The Blue Jays have been around long enough, 44 years at this point, to accumulate a respectable all-time roster of players who donned Toronto jerseys. Carlos Delgado and Jose Bautista come to mind as premier Jays players. Bautista is a more recent addition to the team, having played 2008-2017, but Delgado traces his roots back to the Championship teams of the early ’90s. Despite hitting nearly 500 home runs and slugging .546 for his career, Delgado is not the best Toronto player of the decade. John Olerud earns that honorific as judged by Wins Above Replacement (WAR).

Olerud played seven full seasons with Toronto in the 1990s, generating 23 wins above replacement in that span while making a competitive run at a .400 batting average in 1993. Carlos Delgado produced 11.4 WAR through the end of the decade, well behind Olerud’s total. No other position players come close despite Toronto making it to a pair of World Series appearances early in the decade. Olerud’s yearly average of 3.3 wins is ahead of Hall of Famer Paul Molitor (3.1/year in Toronto).
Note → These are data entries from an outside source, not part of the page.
(** ** Engine operations api.js relies on *)

(** [v.k] for the property names api.js reads. *)
Definition get_prop (v : Value) (k : string) : M Value :=
  match v with
  | VUndefined | VNull => throw (TypeError ("cannot read property " ++ k))
  | VFunction _ ps | VObject _ ps | VArray _ _ ps =>
      ret (match lookup k ps with Some w => w | None => VUndefined end)
  | VError _ _ m => ret (if String.eqb k "message" then VStr m else VUndefined)
  | _ => ret VUndefined
  end.

(** [f()] *)
Definition call_value (h : Host) (f : Value) : M Value :=
  match f with
  | VFunction r _ => lift (call h r)
  | _ => throw (TypeError "not a function")
  end.

(** The conversion of a value to a string (ToString): fixed for the
    primitives, a [TypeError] for a symbol, the object's own affair
    otherwise. *)
Definition ToString (h : Host) (v : Value) : M string :=
  match v with
  | VUndefined => ret "undefined"
  | VNull => ret "null"
  | VBool true => ret "true"
  | VBool false => ret "false"
  | VNum n => ret (NilZero.string_of_int (Z.to_int n))
  | VStr s => ret s
  | VSymbol _ => throw (TypeError "Cannot convert a Symbol value to a string")
  | _ => lift (to_string h v)
  end.

(** [new EvalError(m)]: the message is converted to a string unless it
    is [undefined], which leaves the empty message. *)
Definition new_EvalError (h : Host) (m : Value) : M Value :=
  match m with
  | VUndefined => ret (VError None EvalErrorClass "")
  | _ =>
      s <- ToString h m ;;
      ret (VError None EvalErrorClass s)
  end.
(** * ES6 feature showcase: a shallow embedding of the dashboard and its demos

    The development follows the JavaScript sources class by class.  Dynamic
    data (object literals, arrays, values that flow through destructuring or
    [JSON.stringify]) lives in one type [value]; code that can raise returns in
    the monad [result]; a method of a class is a computation over the fields of
    its instance; a [Map] is a [gmap]; an object literal is a property list in
    insertion order. *)

From Stdlib Require Import ZArith QArith Qround String Ascii List Sorted Lia Floats.
From stdpp Require Import base option list gmap strings pretty.

Open Scope Z_scope.
Set Warnings "-register-all,-inexact-float,-abstract-large-number".

(** * Characters that cannot be typed inside a literal *)

Definition nl : string := String "010"%char EmptyString.
Definition dq : string := String "034"%char EmptyString.
Definition bs : string := String "092"%char EmptyString.

(** * Values *)

Inductive value : Type :=
| VUndefined
| VNull
| VBool (b : bool)
| VNum (n : Z)
| VNaN
| VStr (s : string)
| VArr (items : list value)
| VObj (props : list (string * value))
| VPromise.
Current Toronto star Vladimir Guerrero, Jr. made a run at the Triple Crown this year and finished with 6.7 WAR, a figure that Olerud surpassed by nearly a game and a half in ’93. Olerud was the Blue Jays incarnate for the ’90s.

Interesting…1993 Topps Finest shows Olerud without his trademark helmet on the front of the card.

New York Mets (1997-1999)

The Blue Jays traded Olerud to the New York Mets in exchange for a middling pitcher named Robert Person. Person brought the Jays an 8-13 record with a 6.18 ERA across a little over two seasons. Olerud played out the remaining years of his contract in New York where he became the team’s best hitter of the decade, despite only appearing in three seasons.
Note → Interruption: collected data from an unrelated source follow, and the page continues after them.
(** * ipp-usb: verification of the address lists, the HTTP proxy front end
      and the IPP / eSCL decoders

    The development is a shallow embedding of the Go sources:
    - [usbcommon.go]  : [UsbAddr], [UsbAddrList] ([Add], [Find], [Diff]),
                        [MapKey], [PnPStart], [UsbDeviceInfo.Ident];
    - the HTTP proxy  : [ServeHTTP], [httpRemoveHopByHopHeaders], ...;
    - the IPP decoder : [newIppDecoder], [getAttr], [decode], [getDuplex],
                        [getPaperMax], and [Decode] with the lookups of
                        [ipp.go];
    - [escl.go]       : [EsclService], [esclCapsDecoder].

    Go strings are byte strings and are modelled by [string]; Go maps are
    [gmap]s; slices are lists.  A Go [int] is 64 bits wide; it is modelled
    by [Z] wherever the code only compares or copies it, and by [nat] where
    it is a slice index or a slice length.  Run-time panics (an index out of
    range, a failed type assertion) are made explicit in the result type
    of the functions that can raise them.  Functions of the repository
    whose source files are not at hand, and the case table of package
    [unicode], are variables of the sections that use them. *)

From Stdlib Require Import ZArith Lia Sorted Permutation Ascii String.
From Equations Require Import Equations.
From stdpp Require Import gmap strings list fin_maps sorting pretty.

(** ** Results of computations that may panic *)

Inductive outcome (A : Type) : Type :=
| Ok (a : A)
| Panic (msg : string).
Arguments Ok {A} a.
Arguments Panic {A} msg.

Definition obind {A B} (x : outcome A) (k : A → outcome B) : outcome B :=
  match x with
  | Ok a => k a
  | Panic msg => Panic msg
  end.


(** * Module [GoSort]: [sort.Search] of the Go standard library *)

Module GoSort.

(** The loop of [sort.Search]:
<<
    i, j := 0, n
    for i < j {
        h := int(uint(i+j) >> 1)
        if !f(h) { i = h + 1 } else { j = h }
    }
    return i
>>
    The measure [j - i] decreases at each turn, so the loop is total. *)
Equations? search_loop (f : nat → bool) (i j : nat) : nat by wf (j - i) lt :=
  search_loop f i j with decide (i < j) := {
    | left _ =>
        if negb (f ((i + j) / 2)) then search_loop f ((i + j) / 2 + 1) j
        else search_loop f i ((i + j) / 2)
    | right _ => i }.
Proof.
  all: assert (i ≤ (i + j) / 2 < j)
    by (split; [apply Nat.div_le_lower_bound | apply Nat.Div0.div_lt_upper_bound]; lia);
    lia.
Qed.

Definition Search (n : nat) (f : nat → bool) : nat := search_loop f 0 n.

Lemma half_between i j : i < j → i ≤ (i + j) / 2 < j.
Proof.
  intros Hij. split.
  - apply Nat.div_le_lower_bound; lia.
  - apply Nat.Div0.div_lt_upper_bound; lia.
Qed.

(** The loop invariant of [sort.Search], without any assumption on [f]. *)
Lemma search_loop_bounds f i j :
  i ≤ j →
  i ≤ search_loop f i j ≤ j
  ∧ (search_loop f i j < j → f (search_loop f i j) = true)
  ∧ (i < search_loop f i j → f (search_loop f i j - 1) = false).
Proof.
  funelim (search_loop f i j); intros Hij.
  - clear Heq. pose proof (half_between i j l) as Hh.
    destruct (f ((i + j) / 2)) eqn:Hf; cbn [negb].
    + destruct (H0 ltac:(lia)) as (Hr & Ht & Hf').
      split; [lia |]. split; [| done].
      intros Hlt. destruct (decide (search_loop f i ((i + j) / 2) = (i + j) / 2)) as [->|Hne].
      * done.
      * apply Ht. lia.
    + destruct (H ltac:(lia)) as (Hr & Ht & Hf').
      split; [lia |]. split; [done |].
      intros Hlt. destruct (decide (search_loop f ((i + j) / 2 + 1) j = (i + j) / 2 + 1)) as [->|Hne].
      * by replace ((i + j) / 2 + 1 - 1) with ((i + j) / 2) by lia.
      * apply Hf'. lia.
  - split; [lia |]. split; intros; lia.
Qed.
Olerud generated 18.3 wins above replacement in his three Mets seasons, including 1998 when his 8.1 WAR fell just short of Barry Bonds’ 8.5. Olerud was everything the Mets hoped for in this period and when it was over he had accumulated more wins above replacement than any other Mets position player in the decade. He eclipsed the production of famous Mets like Bobby Bonilla and the ’80s contributions of Gary Carter and Lenny Dykstra. He averaged more annual WAR with the Mets than fan favorites Darryl Strawberry, Mike Piazza, Howard Johnson, and David Wright. With that in mind, Olerud should certainly be in the conversation for best Met of the 90s.

What’s better than an Olerud card picturing him in a batting helmet? One with two batting helmet pictures!